The task — Find the line holding "replaced_at (chain b)" in the entries below. Give it again exactly, along with every line after it up to and including the line holding "pose proof (replaced_at_nonempty".
★ ★ ★ ★ ★ ★ ★
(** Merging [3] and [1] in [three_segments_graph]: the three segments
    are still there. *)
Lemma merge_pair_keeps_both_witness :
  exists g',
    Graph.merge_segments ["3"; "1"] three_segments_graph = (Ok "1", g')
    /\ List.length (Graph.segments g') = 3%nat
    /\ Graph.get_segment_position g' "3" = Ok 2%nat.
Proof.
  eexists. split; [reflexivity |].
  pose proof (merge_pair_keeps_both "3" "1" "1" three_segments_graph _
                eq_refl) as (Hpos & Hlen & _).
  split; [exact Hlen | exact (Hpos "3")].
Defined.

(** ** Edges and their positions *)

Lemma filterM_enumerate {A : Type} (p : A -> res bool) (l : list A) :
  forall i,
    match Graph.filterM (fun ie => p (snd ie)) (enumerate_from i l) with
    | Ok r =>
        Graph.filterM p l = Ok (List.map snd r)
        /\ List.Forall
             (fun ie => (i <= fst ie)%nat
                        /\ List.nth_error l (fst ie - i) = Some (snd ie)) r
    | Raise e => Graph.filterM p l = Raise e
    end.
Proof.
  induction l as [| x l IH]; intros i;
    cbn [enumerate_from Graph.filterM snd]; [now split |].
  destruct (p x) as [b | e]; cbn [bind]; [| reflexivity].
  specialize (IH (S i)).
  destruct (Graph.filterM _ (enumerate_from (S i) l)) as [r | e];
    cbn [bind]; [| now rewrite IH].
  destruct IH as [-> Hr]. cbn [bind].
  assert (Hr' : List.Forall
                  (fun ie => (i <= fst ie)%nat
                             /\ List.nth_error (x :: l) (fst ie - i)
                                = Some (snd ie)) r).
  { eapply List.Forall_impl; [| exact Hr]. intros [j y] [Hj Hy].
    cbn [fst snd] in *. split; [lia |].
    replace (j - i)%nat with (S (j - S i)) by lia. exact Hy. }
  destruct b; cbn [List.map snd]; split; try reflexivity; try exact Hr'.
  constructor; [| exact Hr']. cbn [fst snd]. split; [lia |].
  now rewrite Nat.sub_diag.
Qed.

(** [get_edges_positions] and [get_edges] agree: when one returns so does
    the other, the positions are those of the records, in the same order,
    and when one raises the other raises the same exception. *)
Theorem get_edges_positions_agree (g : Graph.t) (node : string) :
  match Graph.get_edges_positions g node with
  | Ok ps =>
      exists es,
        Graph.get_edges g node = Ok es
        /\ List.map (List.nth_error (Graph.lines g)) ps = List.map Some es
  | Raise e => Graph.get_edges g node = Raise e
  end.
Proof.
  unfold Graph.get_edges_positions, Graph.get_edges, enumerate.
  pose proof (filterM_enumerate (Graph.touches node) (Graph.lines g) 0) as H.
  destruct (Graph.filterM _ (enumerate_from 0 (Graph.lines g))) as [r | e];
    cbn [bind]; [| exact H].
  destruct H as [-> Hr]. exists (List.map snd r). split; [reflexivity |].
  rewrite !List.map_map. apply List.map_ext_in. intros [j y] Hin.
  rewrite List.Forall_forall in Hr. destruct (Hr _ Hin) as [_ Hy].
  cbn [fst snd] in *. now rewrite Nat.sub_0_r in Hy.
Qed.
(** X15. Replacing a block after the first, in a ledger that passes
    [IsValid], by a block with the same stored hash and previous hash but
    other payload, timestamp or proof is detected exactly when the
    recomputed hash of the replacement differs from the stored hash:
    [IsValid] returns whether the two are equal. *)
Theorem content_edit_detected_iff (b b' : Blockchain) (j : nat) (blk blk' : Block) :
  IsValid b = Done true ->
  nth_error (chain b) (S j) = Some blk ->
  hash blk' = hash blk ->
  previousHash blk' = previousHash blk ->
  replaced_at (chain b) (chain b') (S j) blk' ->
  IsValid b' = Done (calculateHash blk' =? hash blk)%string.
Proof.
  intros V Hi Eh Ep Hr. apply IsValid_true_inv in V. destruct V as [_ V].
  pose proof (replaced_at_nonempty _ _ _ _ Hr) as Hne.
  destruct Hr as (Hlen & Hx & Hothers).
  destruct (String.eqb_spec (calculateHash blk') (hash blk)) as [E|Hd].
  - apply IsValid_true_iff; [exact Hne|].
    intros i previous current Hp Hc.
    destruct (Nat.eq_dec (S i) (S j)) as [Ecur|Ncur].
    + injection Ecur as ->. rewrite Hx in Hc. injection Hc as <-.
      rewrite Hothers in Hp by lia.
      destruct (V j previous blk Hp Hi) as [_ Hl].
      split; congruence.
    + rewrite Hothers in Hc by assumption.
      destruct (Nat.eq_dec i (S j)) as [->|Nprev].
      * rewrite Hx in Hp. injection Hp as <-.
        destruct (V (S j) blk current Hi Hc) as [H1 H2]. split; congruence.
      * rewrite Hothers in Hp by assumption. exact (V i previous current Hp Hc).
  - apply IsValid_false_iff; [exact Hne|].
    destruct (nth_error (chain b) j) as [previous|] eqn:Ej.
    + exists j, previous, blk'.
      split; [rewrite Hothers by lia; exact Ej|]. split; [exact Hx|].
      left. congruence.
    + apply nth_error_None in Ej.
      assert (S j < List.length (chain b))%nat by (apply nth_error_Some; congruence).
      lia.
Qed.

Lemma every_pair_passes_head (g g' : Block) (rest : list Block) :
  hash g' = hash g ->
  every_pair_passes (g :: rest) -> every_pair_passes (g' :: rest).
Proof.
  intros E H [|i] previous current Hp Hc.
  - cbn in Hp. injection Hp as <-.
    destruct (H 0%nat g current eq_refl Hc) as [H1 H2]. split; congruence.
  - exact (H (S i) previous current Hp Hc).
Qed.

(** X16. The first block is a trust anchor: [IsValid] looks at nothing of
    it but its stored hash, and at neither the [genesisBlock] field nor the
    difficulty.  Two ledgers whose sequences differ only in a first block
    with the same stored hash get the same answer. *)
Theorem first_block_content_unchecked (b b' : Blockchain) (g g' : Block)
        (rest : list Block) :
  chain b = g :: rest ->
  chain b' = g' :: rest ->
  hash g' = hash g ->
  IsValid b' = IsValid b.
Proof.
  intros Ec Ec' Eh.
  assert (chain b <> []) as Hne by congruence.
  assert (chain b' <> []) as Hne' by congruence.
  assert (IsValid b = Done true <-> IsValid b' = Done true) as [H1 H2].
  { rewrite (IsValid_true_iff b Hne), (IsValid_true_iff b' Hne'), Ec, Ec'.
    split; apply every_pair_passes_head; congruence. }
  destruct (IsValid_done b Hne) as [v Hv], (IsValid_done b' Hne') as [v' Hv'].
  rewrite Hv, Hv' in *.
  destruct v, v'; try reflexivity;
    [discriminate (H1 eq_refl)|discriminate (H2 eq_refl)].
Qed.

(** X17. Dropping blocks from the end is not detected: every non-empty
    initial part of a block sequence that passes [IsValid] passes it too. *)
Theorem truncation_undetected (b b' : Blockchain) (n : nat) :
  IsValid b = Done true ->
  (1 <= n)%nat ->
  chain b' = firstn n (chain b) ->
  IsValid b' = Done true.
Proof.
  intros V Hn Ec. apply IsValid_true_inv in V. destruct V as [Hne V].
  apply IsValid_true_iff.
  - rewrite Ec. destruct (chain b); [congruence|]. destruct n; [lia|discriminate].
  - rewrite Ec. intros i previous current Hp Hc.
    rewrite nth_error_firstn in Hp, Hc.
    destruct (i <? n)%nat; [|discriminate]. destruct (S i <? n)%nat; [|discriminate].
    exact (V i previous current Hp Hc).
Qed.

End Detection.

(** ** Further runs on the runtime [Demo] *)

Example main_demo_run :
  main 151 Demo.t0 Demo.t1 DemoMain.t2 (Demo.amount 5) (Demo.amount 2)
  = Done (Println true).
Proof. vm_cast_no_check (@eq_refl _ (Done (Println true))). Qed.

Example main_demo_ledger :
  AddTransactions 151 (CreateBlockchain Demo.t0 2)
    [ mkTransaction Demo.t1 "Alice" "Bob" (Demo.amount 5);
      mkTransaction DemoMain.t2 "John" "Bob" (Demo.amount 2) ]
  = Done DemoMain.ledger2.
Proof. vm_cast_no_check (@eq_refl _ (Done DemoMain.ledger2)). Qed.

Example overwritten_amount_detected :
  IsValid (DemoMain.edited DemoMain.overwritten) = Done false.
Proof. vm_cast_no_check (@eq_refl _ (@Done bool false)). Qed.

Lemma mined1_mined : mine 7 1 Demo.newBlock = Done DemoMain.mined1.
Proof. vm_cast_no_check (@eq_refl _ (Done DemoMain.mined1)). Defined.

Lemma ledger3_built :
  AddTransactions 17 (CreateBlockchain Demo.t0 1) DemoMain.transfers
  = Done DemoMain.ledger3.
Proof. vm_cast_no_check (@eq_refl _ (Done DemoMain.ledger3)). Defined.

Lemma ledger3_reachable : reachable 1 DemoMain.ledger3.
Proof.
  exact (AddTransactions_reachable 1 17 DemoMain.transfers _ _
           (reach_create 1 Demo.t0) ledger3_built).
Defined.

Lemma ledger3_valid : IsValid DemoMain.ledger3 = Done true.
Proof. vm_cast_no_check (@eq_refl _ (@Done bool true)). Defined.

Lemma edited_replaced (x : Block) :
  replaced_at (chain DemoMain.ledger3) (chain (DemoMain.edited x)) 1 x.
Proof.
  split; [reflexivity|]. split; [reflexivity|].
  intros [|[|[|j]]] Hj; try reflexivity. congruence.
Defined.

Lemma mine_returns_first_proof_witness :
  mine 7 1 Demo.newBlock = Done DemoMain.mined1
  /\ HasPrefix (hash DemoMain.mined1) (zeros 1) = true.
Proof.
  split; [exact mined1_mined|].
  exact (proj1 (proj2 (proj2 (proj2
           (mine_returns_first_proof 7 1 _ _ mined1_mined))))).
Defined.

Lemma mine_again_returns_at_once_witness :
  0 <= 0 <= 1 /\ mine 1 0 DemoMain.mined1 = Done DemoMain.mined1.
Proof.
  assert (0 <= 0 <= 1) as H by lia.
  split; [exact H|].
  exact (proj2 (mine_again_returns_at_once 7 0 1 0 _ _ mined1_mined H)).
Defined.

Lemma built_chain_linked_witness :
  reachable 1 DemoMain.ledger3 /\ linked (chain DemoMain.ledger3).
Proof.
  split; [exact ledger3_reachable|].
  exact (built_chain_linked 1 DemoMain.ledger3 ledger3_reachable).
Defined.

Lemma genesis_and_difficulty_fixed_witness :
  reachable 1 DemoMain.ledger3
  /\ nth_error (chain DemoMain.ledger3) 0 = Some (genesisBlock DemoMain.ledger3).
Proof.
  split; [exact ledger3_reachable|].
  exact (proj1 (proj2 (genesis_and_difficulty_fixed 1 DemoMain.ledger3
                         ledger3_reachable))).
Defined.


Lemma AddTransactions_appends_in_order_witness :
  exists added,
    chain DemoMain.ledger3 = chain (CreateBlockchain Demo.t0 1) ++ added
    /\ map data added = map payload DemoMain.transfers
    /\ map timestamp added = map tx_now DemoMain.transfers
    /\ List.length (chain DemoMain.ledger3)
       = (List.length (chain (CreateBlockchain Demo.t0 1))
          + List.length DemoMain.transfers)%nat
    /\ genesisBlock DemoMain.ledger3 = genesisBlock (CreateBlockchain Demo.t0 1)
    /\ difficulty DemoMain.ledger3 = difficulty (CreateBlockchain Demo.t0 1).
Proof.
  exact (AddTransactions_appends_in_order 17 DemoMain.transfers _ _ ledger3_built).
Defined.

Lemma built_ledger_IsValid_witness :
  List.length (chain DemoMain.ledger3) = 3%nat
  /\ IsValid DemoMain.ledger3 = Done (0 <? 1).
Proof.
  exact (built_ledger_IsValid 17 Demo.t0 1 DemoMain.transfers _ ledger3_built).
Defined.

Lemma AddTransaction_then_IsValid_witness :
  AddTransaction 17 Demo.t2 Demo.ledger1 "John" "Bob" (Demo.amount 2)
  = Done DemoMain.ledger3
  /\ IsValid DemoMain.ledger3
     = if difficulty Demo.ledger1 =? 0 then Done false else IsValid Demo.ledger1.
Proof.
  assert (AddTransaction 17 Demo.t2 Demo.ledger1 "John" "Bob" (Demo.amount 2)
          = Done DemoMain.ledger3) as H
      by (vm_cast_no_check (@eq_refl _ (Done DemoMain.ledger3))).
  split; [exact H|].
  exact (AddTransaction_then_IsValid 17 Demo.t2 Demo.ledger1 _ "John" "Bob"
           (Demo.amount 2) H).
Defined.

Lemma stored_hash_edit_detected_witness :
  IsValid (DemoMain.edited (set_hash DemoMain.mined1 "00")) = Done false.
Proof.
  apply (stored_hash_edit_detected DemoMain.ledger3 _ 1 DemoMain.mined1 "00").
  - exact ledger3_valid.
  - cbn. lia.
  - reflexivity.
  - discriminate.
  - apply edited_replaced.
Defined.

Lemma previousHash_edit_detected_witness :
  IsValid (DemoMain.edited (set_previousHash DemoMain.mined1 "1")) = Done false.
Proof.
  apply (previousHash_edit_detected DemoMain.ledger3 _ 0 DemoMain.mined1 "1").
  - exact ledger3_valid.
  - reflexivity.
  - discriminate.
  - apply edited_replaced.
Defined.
★ ★ ★ ★ ★ ★ ★
Exercise solution —
  replaced_at (chain b) (chain b') (S j) blk' ->
  IsValid b' = Done (calculateHash blk' =? hash blk)%string.
Proof.
  intros V Hi Eh Ep Hr. apply IsValid_true_inv in V. destruct V as [_ V].
  pose proof (replaced_at_nonempty _ _ _ _ Hr) as Hne.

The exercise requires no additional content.